[Records contained in a dataset]

+ + +

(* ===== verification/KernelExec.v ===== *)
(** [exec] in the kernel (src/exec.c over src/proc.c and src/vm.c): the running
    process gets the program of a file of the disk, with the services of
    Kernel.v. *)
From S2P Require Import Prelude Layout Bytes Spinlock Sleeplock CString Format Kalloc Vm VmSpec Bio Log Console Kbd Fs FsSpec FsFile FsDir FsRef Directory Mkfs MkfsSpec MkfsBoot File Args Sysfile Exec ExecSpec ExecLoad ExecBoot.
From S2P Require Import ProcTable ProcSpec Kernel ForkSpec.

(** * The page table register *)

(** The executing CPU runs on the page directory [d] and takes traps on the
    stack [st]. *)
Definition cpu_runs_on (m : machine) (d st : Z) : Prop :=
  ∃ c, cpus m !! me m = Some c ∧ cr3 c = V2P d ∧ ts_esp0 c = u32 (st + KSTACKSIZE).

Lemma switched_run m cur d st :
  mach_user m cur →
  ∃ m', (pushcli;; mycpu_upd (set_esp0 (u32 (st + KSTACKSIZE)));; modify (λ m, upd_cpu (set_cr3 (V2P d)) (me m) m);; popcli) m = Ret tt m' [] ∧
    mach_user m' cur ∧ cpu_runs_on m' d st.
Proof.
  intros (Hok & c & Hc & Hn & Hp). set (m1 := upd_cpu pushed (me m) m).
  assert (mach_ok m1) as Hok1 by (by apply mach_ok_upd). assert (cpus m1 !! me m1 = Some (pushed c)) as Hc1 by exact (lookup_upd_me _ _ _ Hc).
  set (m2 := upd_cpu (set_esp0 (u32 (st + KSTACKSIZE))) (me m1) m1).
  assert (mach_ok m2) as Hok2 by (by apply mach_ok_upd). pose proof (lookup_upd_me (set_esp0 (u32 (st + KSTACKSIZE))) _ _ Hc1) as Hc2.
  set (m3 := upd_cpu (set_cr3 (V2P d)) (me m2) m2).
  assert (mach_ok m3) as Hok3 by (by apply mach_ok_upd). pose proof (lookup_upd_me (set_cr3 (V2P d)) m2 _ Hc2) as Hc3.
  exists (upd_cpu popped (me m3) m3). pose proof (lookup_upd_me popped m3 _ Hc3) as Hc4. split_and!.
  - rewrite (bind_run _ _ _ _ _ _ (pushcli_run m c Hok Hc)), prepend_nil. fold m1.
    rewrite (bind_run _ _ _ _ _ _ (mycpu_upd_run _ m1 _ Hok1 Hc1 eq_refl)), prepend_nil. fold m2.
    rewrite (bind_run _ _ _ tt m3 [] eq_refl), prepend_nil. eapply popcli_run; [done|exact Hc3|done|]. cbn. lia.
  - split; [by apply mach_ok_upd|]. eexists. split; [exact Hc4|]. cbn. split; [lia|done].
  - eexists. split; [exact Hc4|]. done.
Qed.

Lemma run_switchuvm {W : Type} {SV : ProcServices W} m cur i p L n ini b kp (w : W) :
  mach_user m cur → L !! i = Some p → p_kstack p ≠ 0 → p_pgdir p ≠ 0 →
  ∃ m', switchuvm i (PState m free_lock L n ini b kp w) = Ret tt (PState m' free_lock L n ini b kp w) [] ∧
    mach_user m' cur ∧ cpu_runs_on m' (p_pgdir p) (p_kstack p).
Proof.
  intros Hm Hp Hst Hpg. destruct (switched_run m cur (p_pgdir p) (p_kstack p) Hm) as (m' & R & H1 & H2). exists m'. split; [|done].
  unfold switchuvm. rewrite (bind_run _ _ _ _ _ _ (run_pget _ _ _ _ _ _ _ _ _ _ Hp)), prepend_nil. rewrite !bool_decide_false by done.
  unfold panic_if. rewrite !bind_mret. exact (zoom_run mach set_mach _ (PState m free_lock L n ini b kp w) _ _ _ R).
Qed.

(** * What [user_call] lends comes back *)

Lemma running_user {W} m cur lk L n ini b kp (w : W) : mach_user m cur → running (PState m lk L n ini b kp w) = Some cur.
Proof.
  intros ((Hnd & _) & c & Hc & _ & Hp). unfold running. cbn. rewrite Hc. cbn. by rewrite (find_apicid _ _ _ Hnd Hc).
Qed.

+ + +

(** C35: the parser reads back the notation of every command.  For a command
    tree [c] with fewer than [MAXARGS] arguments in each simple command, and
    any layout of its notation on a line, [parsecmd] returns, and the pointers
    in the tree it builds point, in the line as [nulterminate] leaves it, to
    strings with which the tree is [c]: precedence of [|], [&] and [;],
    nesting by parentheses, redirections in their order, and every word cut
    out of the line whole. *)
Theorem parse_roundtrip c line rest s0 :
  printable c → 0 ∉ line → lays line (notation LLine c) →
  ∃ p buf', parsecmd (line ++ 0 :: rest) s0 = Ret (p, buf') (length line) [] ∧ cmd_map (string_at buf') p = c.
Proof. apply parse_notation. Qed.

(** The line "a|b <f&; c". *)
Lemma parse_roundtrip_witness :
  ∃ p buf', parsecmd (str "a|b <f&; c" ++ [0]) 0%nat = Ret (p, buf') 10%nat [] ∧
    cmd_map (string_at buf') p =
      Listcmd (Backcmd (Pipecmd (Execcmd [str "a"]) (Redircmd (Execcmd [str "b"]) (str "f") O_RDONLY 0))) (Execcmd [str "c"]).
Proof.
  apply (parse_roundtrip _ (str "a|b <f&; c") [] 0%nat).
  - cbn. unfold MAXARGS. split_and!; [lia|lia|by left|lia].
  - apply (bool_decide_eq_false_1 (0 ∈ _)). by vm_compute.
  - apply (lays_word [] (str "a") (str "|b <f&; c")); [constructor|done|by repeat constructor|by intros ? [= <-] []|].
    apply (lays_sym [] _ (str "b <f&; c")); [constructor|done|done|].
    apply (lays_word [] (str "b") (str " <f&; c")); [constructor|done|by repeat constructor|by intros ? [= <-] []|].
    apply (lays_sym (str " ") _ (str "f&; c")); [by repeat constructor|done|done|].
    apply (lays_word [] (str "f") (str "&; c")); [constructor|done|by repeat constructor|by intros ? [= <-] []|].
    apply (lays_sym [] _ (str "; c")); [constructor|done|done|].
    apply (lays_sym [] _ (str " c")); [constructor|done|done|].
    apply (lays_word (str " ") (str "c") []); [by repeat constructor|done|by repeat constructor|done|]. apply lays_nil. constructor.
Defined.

+ + +

--- ABOUT THIS TASK ---
Among the entries above, locate the lines containing "(* ===== verification/KernelExec.v ===== *)" and "Kernel.v. *)", and transcribe exactly those two lines and all lines between.

--- ANSWER BOX ---
(* ===== verification/KernelExec.v ===== *)
(** [exec] in the kernel (src/exec.c over src/proc.c and src/vm.c): the running
    process gets the program of a file of the disk, with the services of
    Kernel.v. *)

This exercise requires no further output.